12	Confusing graph-level and node-level tasks in the readout	Using node embeddings directly for graph classification (without pooling) produces an embedding for each node, not for the graph - dimensions won't match	Always apply a readout function (sum/mean/attention pooling) after the final GNN layer for graph-level tasks

14. Exercises

Exercise 1 * - MPNN Implementation

Implement a 2-layer MPNN on a small graph and compute node representations from scratch.

(a) Construct the adjacency matrix $A$ for the graph: nodes $\{0,1,2,3,4\}$ , edges $\{(0,1),(1,2),(2,3),(3,4),(0,3)\}$ .

(b) Initialize node features $X = I_5$ (identity matrix - each node has a one-hot representation).

(c) Implement one GCN layer: $H^{[1]} = \operatorname{ReLU}(\hat{A} X W^{[0]})$ where $\hat{A} = \tilde{D}^{-1/2}\tilde{A}\tilde{D}^{-1/2}$ , $\tilde{A} = A + I$ , and $W^{[0]} \in \mathbb{R}^{5 \times 3}$ is a random matrix (fixed seed).

(d) Apply a second GCN layer to get $H^{[2]} \in \mathbb{R}^{5 \times 2}$ .

(e) Verify that permuting the nodes (applying a permutation $P$ to rows of $X$ and both rows and columns of $A$ ) produces permuted outputs $P H^{[2]}$ .

Exercise 2 * - GCN Propagation Matrix

Analyze the spectral properties of the GCN propagation matrix $\hat{A} = \tilde{D}^{-1/2}\tilde{A}\tilde{D}^{-1/2}$ .

(a) For a path graph $P_5$ (5 nodes in a line), compute $\hat{A}$ and find its eigenvalues.
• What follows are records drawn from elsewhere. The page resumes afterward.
(** X7.  Moving the duration slider up, with the table and the other inputs
    unchanged, only appends months: the trajectory of the shorter run is the
    beginning of the trajectory of the longer one. *)
Theorem longer_run_extends_trajectory
    (g : inputs) (df : DataFrame) (improved : bool) (d : nat) :
  (duration g <= d)%nat ->
  exists short long,
    simulate_scenario g df improved = Ok short
    /\ simulate_scenario (set_duration d g) df improved = Ok long
    /\ (length short <= length long)%nat
    /\ firstn (length short) long = short.
Proof.
  intros Hd. rewrite !simulate_scenario_ok. do 2 eexists.
  split; [reflexivity |]. split; [reflexivity |].
  rewrite !length_levels. cbn [duration set_duration].
  split; [lia |].
  unfold levels. rewrite firstn_map, firstn_seq_le by lia.
  apply map_ext. intros i. apply level_set_duration.
Qed.

(** [longer_run_extends_trajectory] on the worked example, from 3 months to
    12. *)
Lemma longer_run_extends_trajectory_witness :
  exists short long,
    simulate_scenario example (rows [10; 10; 30]) true = Ok short
    /\ simulate_scenario (set_duration 12 example) (rows [10; 10; 30]) true
       = Ok long
    /\ (length short <= length long)%nat
    /\ firstn (length short) long = short.
Proof.
  apply (longer_run_extends_trajectory example (rows [10; 10; 30]) true 12).
  cbn. lia.
Defined.

(** ** The metrics table *)

(** X9.  When [load_data] raises, the script stops with that exception.
    When it returns a table (a table as [DataFrame] holds it: parsed, with a
    numeric [dropoff_rate] column and the default index; an uploaded file
    without such a column is not one), neither the simulations nor the
    metrics loop raise: [metrics] holds three entries in the order Baseline,
    no effect, improved; each stores the trajectory of its scenario with the
    figures [calculate_metrics] returns for it, the net revenue being gross
    minus cost; the first two entries are equal. *)
Theorem metrics_table (g : inputs) :
  match load_data g with
  | Raise e => metrics g = Raise e
  | Ok data =>
      exists base impr g_b c_b g_i c_i,
        simulate_scenario g data false = Ok base
        /\ simulate_scenario g data true = Ok impr
        /\ calculate_metrics g base = Ok (g_b, c_b, g_b - c_b)
        /\ calculate_metrics g impr = Ok (g_i, c_i, g_i - c_i)
        /\ metrics g
           = Ok [("Baseline (no incentive)"%string,
                  Entry base g_b c_b (g_b - c_b));
                 ("Incentive, no effect"%string,
                  Entry base g_b c_b (g_b - c_b));
                 ("Incentive, improved retention"%string,
                  Entry impr g_i c_i (g_i - c_i))]
  end.
Proof.
  unfold metrics. destruct (load_data g) as [data | e]; [| reflexivity].
  cbn [bind]. unfold scenarios.
  destruct (simulate_scenario_spec g data false) as [base [Hb _]].
  destruct (simulate_scenario_spec g data true) as [impr [Hi _]].
  destruct (calculate_metrics_ok g base) as [g_b [c_b [Hcb _]]].
  destruct (calculate_metrics_ok g impr) as [g_i [c_i [Hci _]]].
  exists base, impr, g_b, c_b, g_i, c_i.
  rewrite Hb, Hi. cbn [bind metrics_loop]. rewrite Hcb, Hci. cbn.
  repeat split; reflexivity.
Qed.
(** * lifetime_github_stats: the statistics cascade, its request client and its cache

    A shallow embedding of [GitHubStatsAnalyzer] (src/lifetime_github_stats.py):
    the rate-limited request client [_make_request], the three retrieval
    strategies and [get_repository_stats] with its 24 hour cache.

    Conventions of the embedding.
    - A decoded JSON document is a [json] value; JSON numbers are integers
      (the provider's endpoints and the cache written by this program only
      carry integers, up to the timestamp, see below).
    - Python exceptions are the [Raise] results of [res]; [try .. except]
      is [try_except].
    - The outside world is a [world]: the wall clock, the outcomes of the
      [session.get] calls still to come, the chronological log of the
      requests issued and of the [time.sleep] calls, and [self.cache].
      [time.time()] is read as whole seconds and advances by sleeping.
    - The two floats of the program that influence a result, in
      [min(user_commits / 100, 0.5)], are IEEE binary64 numbers, computed
      with the Standard Library's [SpecFloat]. *)

From Stdlib Require Import ZArith String Ascii List Bool Lia.
From Stdlib Require Import Floats.SpecFloat.
From stdpp Require Import gmap strings list.

Local Open Scope string_scope.
Local Open Scope list_scope.
Local Open Scope Z_scope.

(** ** Python values and exceptions *)

#[local] Unset Elimination Schemes.
Inductive json : Type :=
| JNull
| JBool (b : bool)
| JInt (z : Z)
| JStr (s : string)
| JArr (items : list json)
| JObj (fields : list (string * json)).
#[local] Set Elimination Schemes.

Inductive exn : Type :=
| KeyError | IndexError | TypeError | AttributeError | ValueError
| OverflowError | JSONDecodeError.

Inductive res (A : Type) : Type :=
| Ok (a : A)
| Raise (e : exn).
Arguments Ok {A} a.
Arguments Raise {A} e.

Definition rbind {A B} (m : res A) (k : A -> res B) : res B :=
  match m with
  | Ok a => k a
  | Raise e => Raise e
  end.

Notation "'let?' x := m 'in' k" := (rbind m (fun x => k))
  (at level 10, x name, m at level 100, k at level 200).

(** [bool(v)] *)
Definition truthy (v : json) : bool :=
  match v with
  | JNull => false
  | JBool b => b
  | JInt z => negb (z =? 0)
  | JStr s => negb (String.eqb s "")
  | JArr items => match items with [] => false | _ => true end
  | JObj fields => match fields with [] => false | _ => true end
  end.

Fixpoint assoc (k : string) (fields : list (string * json)) : option json :=
  match fields with
  | [] => None
  | (k', v) :: rest => if String.eqb k k' then Some v else assoc k rest
  end.

(** [v.get(k, default)]: only a dict has the method. *)
Definition py_get (v : json) (k : string) (default : json) : res json :=
  match v with
  | JObj fields =>
      match assoc k fields with Some x => Ok x | None => Ok default end
  | _ => Raise AttributeError
  end.

(** [v[k]] for a string key. *)
Definition py_getitem (v : json) (k : string) : res json :=
  match v with
  | JObj fields =>
      match assoc k fields with Some x => Ok x | None => Raise KeyError end
  | _ => Raise TypeError
  end.

Fixpoint chars (s : string) : list json :=
  match s with
  | EmptyString => []
  | String c rest => JStr (String c EmptyString) :: chars rest
  end.

(** [iter(v)]: a list yields its items, a dict its keys, a string its
    characters. *)
Definition py_iter (v : json) : res (list json) :=
  match v with
  | JArr items => Ok items
  | JObj fields => Ok (map (fun kv => JStr (fst kv)) fields)
  | JStr s => Ok (chars s)
  | _ => Raise TypeError
  end.

(** [len(v)] *)
Definition py_len (v : json) : res Z :=
  match v with
  | JArr items => Ok (Z.of_nat (length items))
  | JObj fields => Ok (Z.of_nat (length fields))
  | JStr s => Ok (Z.of_nat (String.length s))
  | _ => Raise TypeError
  end.

(** [v[i]] for a literal index [i >= 0]. *)
Definition py_index (v : json) (i : nat) : res json :=
  match v with
  | JArr items =>
      match nth_error items i with
      | Some x => Ok x
      | None => Raise IndexError
      end
  | JStr s =>
      match nth_error (chars s) i with
      | Some x => Ok x
      | None => Raise IndexError
      end
  | JObj _ => Raise KeyError
  | _ => Raise TypeError
  end.

(** [v[:n]] *)
Definition py_slice (v : json) (n : nat) : res (list json) :=
  match v with
  | JArr items => Ok (firstn n items)
  | JStr s => Ok (firstn n (chars s))
  | _ => Raise TypeError
  end.

(** [acc + v] for an integer [acc]: [bool] is a subclass of [int]. *)
Definition py_add (acc : Z) (v : json) : res Z :=
  match v with
  | JInt z => Ok (acc + z)
  | JBool b => Ok (acc + (if b then 1 else 0))
  | _ => Raise TypeError
  end.

(** [v == s] for a string [s]. *)
Definition py_eq_str (v : json) (s : string) : bool :=
  match v with
  | JStr s' => String.eqb s' s
  | _ => false
  end.
(** * AthenaHook: the query lifecycle of
    airflow/providers/amazon/aws/hooks/athena.py

    The hook is a thin client of the Athena service.  Its methods are
    embedded as computations in a state-and-exception monad over a
    [world]: the state of the remote service (any deterministic
    service, given by its step function) and the trace of what the hook
    did to the outside: the client calls it made, the log records it
    wrote and the sleeps it took, in order. *)

From Stdlib Require Import String List ZArith NArith Bool Lia.
Import ListNotations.
Open Scope string_scope.

Set Warnings "-register-all".

(** ** Python values *)

(** The values that travel between the hook and boto3: JSON-like
    data.  A dict keeps its insertion order. *)
Inductive pyval : Type :=
| PNone
| PBool (b : bool)
| PInt (n : Z)
| PStr (s : string)
| PList (l : list pyval)
| PDict (d : list (string * pyval)).

(** [str | None] and [int | None] arguments. *)
Definition py_opt_str (o : option string) : pyval :=
  match o with Some s => PStr s | None => PNone end.

Definition py_opt_int (o : option Z) : pyval :=
  match o with Some n => PInt n | None => PNone end.

(** Truth value of an object, as [if x:] tests it. *)
Definition truthy (v : pyval) : bool :=
  match v with
  | PNone => false
  | PBool b => b
  | PInt n => negb (n =? 0)%Z
  | PStr s => negb (s =? "")
  | PList l => match l with [] => false | _ :: _ => true end
  | PDict d => match d with [] => false | _ :: _ => true end
  end.

(** [x is None] *)
Definition is_None (v : pyval) : bool :=
  match v with PNone => true | _ => false end.

(** [x in t] for a tuple [t] of strings: equality with one of its
    members; a value that is not a string equals none of them. *)
Definition py_in (v : pyval) (t : list string) : bool :=
  match v with
  | PStr s => existsb (String.eqb s) t
  | _ => false
  end.

(** The double quote character, for the log formats that hold one. *)
Definition dquote : string := String (Ascii.ascii_of_nat 34) EmptyString.

(** ** Exceptions and results *)

Inductive exn : Type :=
| KeyError (key : string)
| TypeError (msg : string)
| ValueError (args : list pyval)
| RuntimeError (msg : string)
| ClientError (msg : string).   (* raised by the boto3 client *)

Inductive outcome (A : Type) : Type :=
| Ok (a : A)
| Raise (e : exn).
Arguments Ok {A} a.
Arguments Raise {A} e.

(** ** Dicts *)

Fixpoint dict_get (d : list (string * pyval)) (k : string) : option pyval :=
  match d with
  | [] => None
  | (k', v) :: d' => if k' =? k then Some v else dict_get d' k
  end.

(** [d[k] = v] *)
Fixpoint dict_set (d : list (string * pyval)) (k : string) (v : pyval)
  : list (string * pyval) :=
  match d with
  | [] => [(k, v)]
  | (k', v') :: d' =>
      if k' =? k then (k, v) :: d' else (k', v') :: dict_set d' k v
  end.

(** [v[k]] for a string key [k] *)
Definition subscript (v : pyval) (k : string) : outcome pyval :=
  match v with
  | PDict d =>
      match dict_get d k with
      | Some x => Ok x
      | None => Raise (KeyError k)
      end
  | PNone => Raise (TypeError "'NoneType' object is not subscriptable")
  | PBool _ => Raise (TypeError "'bool' object is not subscriptable")
  | PInt _ => Raise (TypeError "'int' object is not subscriptable")
  | PStr _ => Raise (TypeError "string indices must be integers, not 'str'")
  | PList _ =>
      Raise (TypeError "list indices must be integers or slices, not str")
  end.
(** The outcome of a call: a returned value or a raised exception. *)
Inductive result (A : Type) : Type :=
| Ok (a : A)
| Raise (e : exn).
Arguments Ok {A} a.
Arguments Raise {A} e.

(** [bool(v)] *)
Definition truthy (v : pyval) : bool :=
  match v with
  | VNone => false
  | VBool b => b
  | VInt n => negb (n =? 0)%Z
  | VNaN => true
  | VStr s => negb (String.eqb s EmptyString)
  | VDate _ => true
  | VList l => negb (Nat.eqb (length l) 0)
  | VDict d => negb (Nat.eqb (size d) 0)
  | VExn _ => true
  end.

(** [len(v)] for the values with a [__len__] attribute, [None] for the
    others ([hasattr(v, "__len__")] is [is_Some (py_len v)]). *)
Definition py_len (v : pyval) : option nat :=
  match v with
  | VStr s => Some (String.length s)
  | VList l => Some (length l)
  | VDict d => Some (size d)
  | _ => None
  end.

Definition is_none (v : pyval) : bool :=
  match v with VNone => true | _ => false end.

(** [pd.isna] on a scalar cell. *)
Definition isna (v : pyval) : bool :=
  match v with VNone | VNaN => true | _ => false end.

Definition is_list (v : pyval) : bool :=
  match v with VList _ => true | _ => false end.

(** [isinstance(v, (datetime, date))] *)
Definition is_date (v : pyval) : bool :=
  match v with VDate _ => true | _ => false end.

Definition str_of_Z (n : Z) : string := NilZero.string_of_int (Z.to_int n).

(** [unicode(v)].  The text of a list, of a dict or of an exception object is
    computed by the interpreter; it is a parameter of the model. *)
Definition unicode (container_repr : pyval -> string) (v : pyval) : string :=
  match v with
  | VNone => "None"
  | VBool true => "True"
  | VBool false => "False"
  | VInt n => str_of_Z n
  | VNaN => "nan"
  | VStr s => s
  | VDate d => date_unicode d
  | VList _ | VDict _ | VExn _ => container_repr v
  end.

Definition backslash : ascii := ascii_of_nat 92.

(** [s.replace(quote, backslash + quote)]: a backslash is put before every
    single quote. *)
Fixpoint escape_quotes (s : string) : string :=
  match s with
  | EmptyString => EmptyString
  | String c rest =>
      if Ascii.eqb c "'"%char
      then String backslash (String "'"%char (escape_quotes rest))
      else String c (escape_quotes rest)
  end.

(** [d.pop(key, None)]: the value removed and the dict without the key. *)
Definition dict_pop_default (key : string) (d : pydict) : pyval * pydict :=
  (default VNone (d !! key), delete key d).

(** [d.pop(key)]: raises [KeyError] when the key is missing. *)
Definition dict_pop (key : string) (d : pydict) : result (pyval * pydict) :=
  match d !! key with
  | Some v => Ok (v, delete key d)
  | None => Raise KeyError
  end.

(** [d.get(key)] *)
Definition dict_get (key : string) (d : pydict) : pyval :=
  default VNone (d !! key).

End Py.
Import Py.

(** ** Predicate / query builder: [SalesforceAPIWrapper._sf_build_where_clauses] *)

Module WhereClauses.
(b) Show that all eigenvalues of $\hat{A}$ lie in $(-1, 1]$ by relating $\hat{A}$ to the normalized Laplacian $L_{\text{sym}} = I - \hat{A}$ and using the PSD property of $L_{\text{sym}}$ .

(c) Compute $\hat{A}^k X$ for $k = 1, 2, 4, 8$ and visualize the row norms as a function of $k$ . Observe over-smoothing: the rows converge.

(d) Show that the limiting matrix $\hat{A}^\infty X$ has all rows proportional to $\boldsymbol{\pi}$ , the stationary distribution. Compute $\boldsymbol{\pi}$ for $P_5$ .

Exercise 3 * - Aggregation Expressiveness

Demonstrate that sum aggregation is strictly more expressive than mean for multisets.

(a) Construct two multisets $\mathcal{M}_1 = \{1, 1\}$ and $\mathcal{M}_2 = \{1, 1, 1\}$ of node features (scalar, value 1). Compute sum( $\mathcal{M}_1$ ), mean( $\mathcal{M}_1$ ), sum( $\mathcal{M}_2$ ), mean( $\mathcal{M}_2$ ). Verify that sum distinguishes them but mean does not.

(b) Construct two multisets $\mathcal{M}_3 = \{1, 2\}$ and $\mathcal{M}_4 = \{2\}$ . Show that max( $\mathcal{M}_3$ ) = max( $\mathcal{M}_4$ ) = 2, but sum( $\mathcal{M}_3$ ) $\neq$ sum( $\mathcal{M}_4$ ).

(c) For two graphs $G_1 = K_{1,3}$ (star with 3 leaves) and $G_2 = P_4$ (path of 4 nodes), show that a GCN with mean aggregation assigns identical representations to some nodes, but a GIN with sum aggregation does not.

(d) Implement the WL color refinement algorithm for $G_1$ and $G_2$ with uniform initial colors. How many iterations until stable? Does WL distinguish $G_1$ from $G_2$ ?

Exercise 4 ** - Weisfeiler-Leman Test

Implement the 1-WL algorithm and apply it to pairs of graphs.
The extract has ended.